Angin sedikit lembab dan dingin. Angin yang basah seperti ini menandakan bahwa hujan akan segera tiba. Rafael tak pernah menyangka bahwa cuaca akan berubah mendung siang ini. Akan lebih susah membidik targetnya bila cuaca buruk.
Rafael nekat melangkah menuju ke tempat les piano dari targetnya. Ingin menyelesaikan misi ini secepat mungkin. Rafael menyandang tas ransel dan mengenakan jaket boomber berwarna hitam. Tak lupa topi baseball yang selalu menemaninya menyembunyikan wajah.
Siapa? Siapa lagi yang mengikutiku? Rafael merasa geram, kurang satu jam lagi les pianonya berakhir dan gangguan datang. Kenapa masih saja ada orang yang mengikutinya. Tak hanya di ibu kota, bahkan di kota kecil masih ada yang mengikuti langkah kaki pria itu.
Aku merasa tak mengusik siapa pun?! Aku bahkan tak mengenal kelima orang bernama Wijaya itu.

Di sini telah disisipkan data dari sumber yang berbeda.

Lemma pass_continues_after_failed_fill :
  Examples.sample_profile <> [] /\
  (forall args,
     drv_execute_script (Examples.form_page Examples.hidden_first (Return tt))
       "arguments[0].scrollIntoView(true);" args = Return tt) /\
  exists discovery questions,
    get_form_questions (Examples.form_page Examples.hidden_first (Return tt))
    = (discovery, Return questions) /\
    (forall q, exists w,
       @process_question Examples.sample_model Examples.sample_filler
         (Examples.form_page Examples.hidden_first (Return tt)) q
       = (Print (nl ++ "Processing question: " ++ q) :: w, Return tt)) /\
    @fill_form Examples.sample_model Examples.sample_filler
      (Examples.form_page Examples.hidden_first (Return tt)) (Return "")
    = (app (pass_header discovery (List.length questions))
         (app (flat_map
                 (fun q => fst (@process_question Examples.sample_model
                                  Examples.sample_filler
                                  (Examples.form_page Examples.hidden_first (Return tt)) q))
                 questions)
            (pass_footer (Return ""))),
       Return tt).
Proof.
  split; [discriminate|]. split; [intros args; reflexivity|].
  apply (@fill_pass_containment Examples.sample_model Examples.sample_profile
           (Examples.form_page Examples.hidden_first (Return tt)) (Return "")).
  - discriminate.
  - intros args. reflexivity.
Defined.
(** * The Cloudant agent check (cloudant.py)

    A shallow embedding of [CloudantCheck]: the dedup ledger
    ([self.last_timestamps]), the response mapper ([record_data]) and the
    orchestration of one tick ([check], [check_connection],
    [get_status_code_data]), followed by the properties of the check.

    Conventions of the embedding.
    - Timestamps and datapoint values are Python integers, modelled by [Z];
      a datapoint value may also be [None] (JSON null), modelled by [option].
      The check never computes with a value: it tests it against [None],
      formats it into a log line and hands it to [self.gauge].
    - A stats response is taken at the shape the Cloudant API documents,
      [{end, target_responses: [{target, datapoints: [[value, epoch]]}]}];
      the one other payload that is modelled is [None].
    - What the check hands to the agent ([self.gauge], [self.service_check],
      [self.warning], [self.log]) is recorded as a list of events, oldest
      first. Tag lists are recorded with the content they have at the call.
    - Exceptions are values of [exn]; a method that can raise returns an
      [outcome]. *)

From Stdlib Require Import Ascii.
From stdpp Require Import gmap strings list pretty sorting.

Rafael menghentikan langkahnya, haruskah ia berhenti dan bertarung? Atau menghindar lagi dan membiarkan mereka mengorek informasi tentang dirinya?
Rafael ada misi yang harus ia selesaikan saat ini. Dan tak mungkin ia mengharapkan bantuan Albert atau Regina karena ada di kota berbeda. Banyak pertimbangan yang harus Rafael ambil, kelebihan dan kekurangan strateginya.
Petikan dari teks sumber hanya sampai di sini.